Welcome to the syllabus for the course ”Combinatorial Optimization and Meta[1]heuristic Algorithms”. This course aims to provide students with a comprehensive understanding of the principles, techniques, and applications of combinatorial optimization and metaheuristic algorithms.

Combinatorial optimization problems (COPs) arise in various real-world scenarios where the goal is to find the best arrangement or combination of elements from a finite set. These problems are often challenging due to their inherent complexity and the exponential growth of possible solutions.
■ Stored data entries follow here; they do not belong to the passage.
(* ===== verification/TuiServices.v ===== *)
(** * The services of the terminal interface
    (tui/tui/services/session_service.py, tui/tui/services/project_service.py)

    Message routing, the inline commands, the processing of events and the
    project operations over the client, the store and the state of the
    interface.  All calls of the clock within an operation give one time. *)

From S2P Require Import Prelude PyStr TuiState TuiStore TuiClient.
Local Open Scope string_scope.
Local Open Scope list_scope.
Local Open Scope nat_scope.
Local Open Scope py_scope.

(** The objects the services share. *)
Record tui (X J : Type) := Tui { tu_client : client X; tu_store : pstore J; tu_state : app_state }.
Arguments Tui {X J}.
Arguments tu_client {X J}.
Arguments tu_store {X J}.
Arguments tu_state {X J}.

(** ** Texts *)

(** The characters up to the first space, and the rest. *)
Fixpoint take_word (s : string) : string * string :=
  match s with
  | "" => ("", "")
  | String c s' => if is_space c then ("", s) else let (a, b) := take_word s' in (String c a, b)
  end.

(** [_AT_PATTERN.match]: an at sign, a word, and what follows its spaces. *)
Definition _AT_PATTERN (s : string) : option (string * string) :=
  match s with
  | String "@" rest =>
      let (hint, rest) := take_word rest in
      if truthy hint then Some (hint, lstrip rest) else None
  | _ => None
  end.

(** [s.strip().split(None, 1)]: the name in lower case and the arguments,
    both empty where there is none. *)
Definition split_command (cmd_str : string) : string * string :=
  let (name, rest) := take_word (strip cmd_str) in (lower name, strip (lstrip rest)).

(** ** Events of the session socket: an absent key is [None] *)
Record ws_payload := WsPayload {
  wp_result_preview : option string; wp_tokens_in : option Z; wp_tokens_out : option Z;
  wp_error : option string; wp_patch_id : option string; wp_agent_id : option string;
  wp_description : option string; wp_files : option (list string); wp_summary : option string;
  wp_lifecycle : option string
}.
Record session_event := SessionEvent {
  sv_type : option string; sv_agent_id : option string; sv_payload : ws_payload
}.

Section services.
Context {X J : Type} `{!Orchestrator X}.
Context (dumps_projects : raw_projects J → string) (dumps_ui : raw_ui → string).
Context (now : Z).
Local Abbreviation W := (tui X J).

Definition on_client {A} (m : M (client X) A) : M W A := λ w,
  let (c, r) := m (tu_client w) in (Tui c (tu_store w) (tu_state w), r).
Definition on_state (f : app_state → app_state) : M W unit :=
  mmodify (λ w : W, Tui (tu_client w) (tu_store w) (f (tu_state w))).
Definition on_store (f : pstore J → pstore J) : M W unit :=
  mmodify (λ w : W, Tui (tu_client w) (f (tu_store w)) (tu_state w)).
Definition session : M W (option tui_session) := mgets (λ w : W, as_session (tu_state w)).

(** [try: m except AicafConnectionError as e: h(str(e))]. *)
Definition catching {A} (m : M W A) (h : string → M W A) : M W A :=
  mtry m (λ e, match e with AicafConnectionError msg => h msg | e => mraise e end).

(** ** SessionService *)

Definition upsert_own_agents (session_id : string) (agents : list agent_dict) : M W unit :=
  mfor agents (λ a, if bool_decide (ad_session_id a = Some session_id) then on_state (upsert_agent now a)
                    else mret tt).

Definition refresh_tasks (session_id : string) : M W unit :=
  catching (let! tasks := on_client (list_of (GetTaskStatus session_id)) in
            mfor tasks (λ t, on_state (upsert_task t)))
           (λ _, mret tt).

Definition refresh_patches (session_id : string) : M W unit :=
  catching (let! patches := on_client (list_patches session_id) in
            mfor patches (λ p, on_state (upsert_patch now p)))
           (λ _, mret tt).

Definition refresh_agents (session_id : string) : M W unit :=
  catching (let! agents := on_client list_agents in upsert_own_agents session_id agents) (λ _, mret tt).

Definition load_session (session_id : string) : M W unit :=
  let! sess := catching (let! s := on_client (get_session session_id) in mret (Some s)) (λ _, mret None) in
  match sess with
  | None => mret tt
  | Some sess =>
      do! on_state (init_session now session_id (default "" (sd_task sess)) (sd_models sess)) in
      do! on_state (set_session_status (default "active" (sd_status sess))) in
      do! refresh_agents session_id in
      do! refresh_tasks session_id in
      refresh_patches session_id
  end.

(** [(running or by_role)[0]]. *)
Definition _resolve_agent (s : tui_session) (hint : string) : option string :=
  match dict_get hint (us_agents s) with
  | Some _ => Some hint
  | None =>
      let by_role := List.filter (λ a, bool_decide (ai_role a = hint)) (us_agents s).*2 in
      let running := List.filter (λ a, bool_decide (ai_status a = "running")) by_role in
      match running, by_role with
      | a :: _, _ | [], a :: _ => Some (ai_agent_id a)
      | [], [] => None
      end
  end.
Metaheuristic algorithms offer powerful strategies for solving COPs efficiently. By exploring both single-solution based and population-based metaheuristics, students will learn versatile approaches to address diverse optimization challenges. Furthermore, we will delve into multi-objective optimization, where the goal is to optimize multiple conflicting objectives simultaneously.

Throughout this course, students will not only gain theoretical knowledge but also practical experience through hands-on implementation and analysis of metaheuristics. By the end of the course, students will be equipped with valuable skills to tackle complex COPs and contribute to advancements in various domains.

I hope this syllabus serves as a guide to your learning journey and inspires you to explore the fascinating world of combinatorial optimization and metaheuristics. Best wishes for a rewarding and enriching learning experience!